Coastal Margins Team
Nearshore marine habitats along the Gulf of Alaska play a vital role in life stages of many marine species important to Alaskans, and these habitats are strongly influenced by discharge from adjacent watersheds. Warming temperatures are increasing glacier volume loss and precipitation is increasingly falling as rain rather than snow, both of which affect the magnitude and seasonal timing of freshwater discharge. Despite the imminence and scale of these changes, we have limited understanding of how they will affect the biophysical and chemical structure and functioning of downstream coastal ecosystems.
F&I Coastal Margins researchers address this challenge through a coordinated research effort encompassing freshwater and estuarine research in 10 Gulf of Alaska watersheds - five on Lynn Canal and five in Kachemak Bay - that represent a gradient from glacial to non-glacial coastal waters. Researchers are working to quantify biological responses to climate-induced changes in physical and chemical conditions along this gradient, and to understand the potential responses of fishing communities to resulting shifts in ecosystem services. The animation video below explains the Coastal Margins this "space for time" sampling methodology.
The Coastal Margins team has three research goals:
Goal 1: Characterize the hydrological and biogeochemical dynamics of rivers along a glacial to non-glacial watershed gradient and their linkages to coastal oceanography. Researchers gather nearshore data through a number of methods, including drifter deployments, hyperspectral remote sensing, oceanographic sensors, and conductivity, temperature, and depth (CTD) transects. A freshwater “stream team” monitors sensors in watersheds in each region and combines their data streams with in situ coastal measurements.
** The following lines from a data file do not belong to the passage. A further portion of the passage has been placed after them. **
(* ===== verification/StoreSpec.v ===== *)
(** * What the registry state promises (store/mod.rs)

    The theorems about [StoreState] as a client sees it: reachability and the
    invariant, registration and its replay, identity and ids, deletion, and
    the queries. The lemmas behind them are in [Closure] and [StoreFacts]. *)

From stdpp Require Import base gmap strings list pretty sorting.
From Stdlib Require Import ZArith Lia Ascii.
From S2P Require Import Prelude Json Types Store Closure StoreFacts DedupKey.

(** A concrete format for the witnesses: the canonical form is the text, the
    empty text does not parse, every pair of schemas is compatible. *)
Definition echo_format : SchemaFormat := {|
  format_parse _ schema _ :=
    if String.eqb schema "" then Err (InvalidSchema "empty") else Ok schema;
  format_check _ _ _ _ _ := Ok tt;
  normalized_storage_form _ schema _ := Ok schema;
|}.

Section with_format.
Context `{SchemaFormat}.

(** ** The state machine of the store *)

(** One mutation of the live state or of a probe, as the callers make them. *)
Inductive store_step (s : StoreState) : StoreState → Prop :=
  | step_register subject ty schema refs mt r s' :
      (max_id s < i32_max)%Z → (next_version s subject < i32_max)%Z →
      register subject ty schema refs mt s = Ok (r, s') → store_step s s'
  | step_apply_schema value : value_i32 value → store_step s (apply_schema value s)
  | step_soft_delete subject : store_step s (soft_delete_subject subject s).2
  | step_permanent_delete subject v : store_step s (permanent_delete_version subject v s).2
  | step_observe_next subject n : in_i32 n → store_step s (observe_next_version subject n s)
  | step_set_global_compat l : store_step s (set_global_compat l s)
  | step_set_subject_compat subject l : store_step s (set_subject_compat subject l s)
  | step_clear_subject_compat subject : store_step s (clear_subject_compat subject s)
  | step_set_global_mode m : store_step s (set_global_mode m s)
  | step_set_subject_mode subject m : store_step s (set_subject_mode subject m s)
  | step_clear_subject_mode subject : store_step s (clear_subject_mode subject s)
  | step_clear_global_mode : store_step s (clear_global_mode s).

Lemma store_step_wf s s' : store_step s s' → store_wf s → store_wf s'.
Proof.
  destruct 1; intros; try (by apply set_compat_fields_wf); try (by apply set_mode_fields_wf);
    auto with krabka.
  - by eapply register_preserves.
  - by apply apply_schema_preserves.
Qed.

(** C2: every state the store can reach from its configured defaults, by any
    sequence of registrations, replayed records, deletions, high-water marks
    and setting changes, satisfies the invariant: histories are non-empty and
    strictly increasing in version, every entry's id is stored and at most
    [max_id], every version is below the subject's high-water mark, and the
    two identity indexes are inverse of each other. *)
Theorem store_reachable_wf compatibility mode s :
  rtc store_step (with_defaults compatibility mode) s → store_wf s.
Proof.
  intros Hr. pose proof (with_defaults_wf compatibility mode) as Hw. revert Hw.
  induction Hr; eauto using store_step_wf.
Qed.
Definition ser_ConfigValue (v : ConfigValue) : json :=
  JObject [("compatibilityLevel", JString (compatibility_level v))].
Definition de_ConfigValue (v : json) : option ConfigValue :=
  l ← struct_fields ["compatibilityLevel"] v;
  mkConfigValue <$> (required "compatibilityLevel" l ≫= de_string).
Definition ser_ModeValue (v : ModeValue) : json := JObject [("mode", JString (mv_mode v))].
Definition de_ModeValue (v : json) : option ModeValue :=
  l ← struct_fields ["mode"] v; mkModeValue <$> (required "mode" l ≫= de_string).
Definition ser_DeleteSubjectValue (v : DeleteSubjectValue) : json :=
  JObject [("subject", JString (dv_subject v)); ("version", ser_int (dv_version v))].
Definition de_DeleteSubjectValue (v : json) : option DeleteSubjectValue :=
  l ← struct_fields ["subject"; "version"] v;
  subject ← required "subject" l ≫= de_string;
  version ← required "version" l ≫= de_i32;
  Some (mkDeleteSubjectValue subject version).
Definition ser_VersionHighWaterValue (v : VersionHighWaterValue) : json :=
  JObject [("nextVersion", ser_int (vv_next_version v))].
Definition de_VersionHighWaterValue (v : json) : option VersionHighWaterValue :=
  l ← struct_fields ["nextVersion"] v;
  mkVersionHighWaterValue <$> (required "nextVersion" l ≫= de_i32).

Definition ser_SchemaReference (r : SchemaReference) : json :=
  JObject [("name", JString (ref_name r)); ("subject", JString (ref_subject r));
           ("version", ser_int (ref_version r))].
Definition de_SchemaReference (v : json) : option SchemaReference :=
  l ← struct_fields ["name"; "subject"; "version"] v;
  name ← required "name" l ≫= de_string;
  subject ← required "subject" l ≫= de_string;
  version ← required "version" l ≫= de_i32;
  Some (mkSchemaReference name subject version).

(** ** [SchemaValue], with its flattened [extra] map *)

Definition schema_value_fields : list string :=
  ["subject"; "version"; "id"; "schemaType"; "messageType"; "references"; "schema"; "deleted"].

Definition opt_field (k : string) (s : option string) : list (string * json) :=
  match s with Some s => [(k, JString s)] | None => [] end.

Definition ser_SchemaValue (v : SchemaValue) : json :=
  JObject (
    [("subject", JString (sv_subject v)); ("version", ser_int (sv_version v));
     ("id", ser_int (sv_id v))] ++
    opt_field "schemaType" (sv_schema_type v) ++
    opt_field "messageType" (sv_message_type v) ++
    (match sv_references v with
     | [] => []
     | refs => [("references", JArray (ser_SchemaReference <$> refs))]
     end) ++
    [("schema", JString (sv_schema v)); ("deleted", JBool (sv_deleted v))] ++
    btree_iter (sv_extra v)).

(** The entries no declared field takes, as [Value]s, collected into a map. *)
Definition flatten_extra (l : list (string * json)) : gmap string json :=
  foldl (λ m kv, <[ kv.1 := json_normalize kv.2 ]> m) ∅
    (List.filter (λ kv, negb (existsb (String.eqb kv.1) schema_value_fields)) l).

Definition de_SchemaValue (v : json) : option SchemaValue :=
  match v with
  | JObject l =>
    subject ← required "subject" l ≫= de_string;
    version ← required "version" l ≫= de_i32;
    id ← required "id" l ≫= de_i32;
    schema_type ← field "schemaType" l ≫= de_opt_string;
    message_type ← field "messageType" l ≫= de_opt_string;
    references ← field "references" l ≫= de_default_vec de_SchemaReference;
    schema ← required "schema" l ≫= de_string;
    deleted ← (f ← field "deleted" l; match f with None => Some false | Some b => de_bool b end);
    Some (mkSchemaValue subject version id schema_type message_type references schema deleted
            (flatten_extra l))
  | _ => None
  end.

(** ** Decoding *)

Inductive SchemaRecord :=
  | RSchema (k : SchemaKey) (v : SchemaValue)
  | RConfig (k : ConfigKey) (v : option ConfigValue)
  | RMode (k : ModeKey) (v : option ModeValue)
  | RDeleteSubject (k : DeleteSubjectKey) (v : DeleteSubjectValue)
  | RVersionHighWater (k : VersionHighWaterKey) (v : VersionHighWaterValue)
  | RTombstone (k : SchemaKey)
  | RNoop
  | RUnknown (keytype : string)
  | RUndecodable (keytype : option string).

Section with_serde.
Context `{SerdeJson}.

Definition from_slice {A} (de : json → option A) (bytes : string) : option A :=
  json_parse bytes ≫= de.

(** [serde_json::from_slice::<Value>]. *)
Definition from_slice_value (bytes : string) : option json :=
  json_normalize <$> json_parse bytes.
These efforts are creating a rich multi-year dataset of variables including circulation patterns, chlorophyll and dissolved organic matter levels, discharge, stage height, pH, temperature, conductivity, turbidity, dissolved oxygen, salinity and photosynthetically active radiation. This will enable researchers to craft mechanistic models of freshwater and nutrient flux and nearshore circulation, which they will combine with a 30-year hindcast simulation to identify correlations between freshwater forcing, biogeochemistry and ecosystem structure and function for Gulf of Alaska coastal watersheds.
Goal 2: Quantify biological responses of nearshore marine organisms to varying physical and chemical conditions along the glacial to non-glacial gradient. Impacts to coastal waters from glacial retreat and other climate-driven processes will likely affect both biological community structure, as measured by species composition; and primary and secondary production, as measured by organism abundance and biomass. Researchers conduct monthly beach seine, quadrat, and plankton sampling to quantify spatial, seasonal, and interannual variation in nearshore communities. To understand how the trophic ecology of important consumers varies along the glacial to non-glacial gradient, researchers are sampling stomach contents from coho salmon to determine diets, and measuring stable isotopes of carbon and nitrogen in three invertebrate species and primary producers.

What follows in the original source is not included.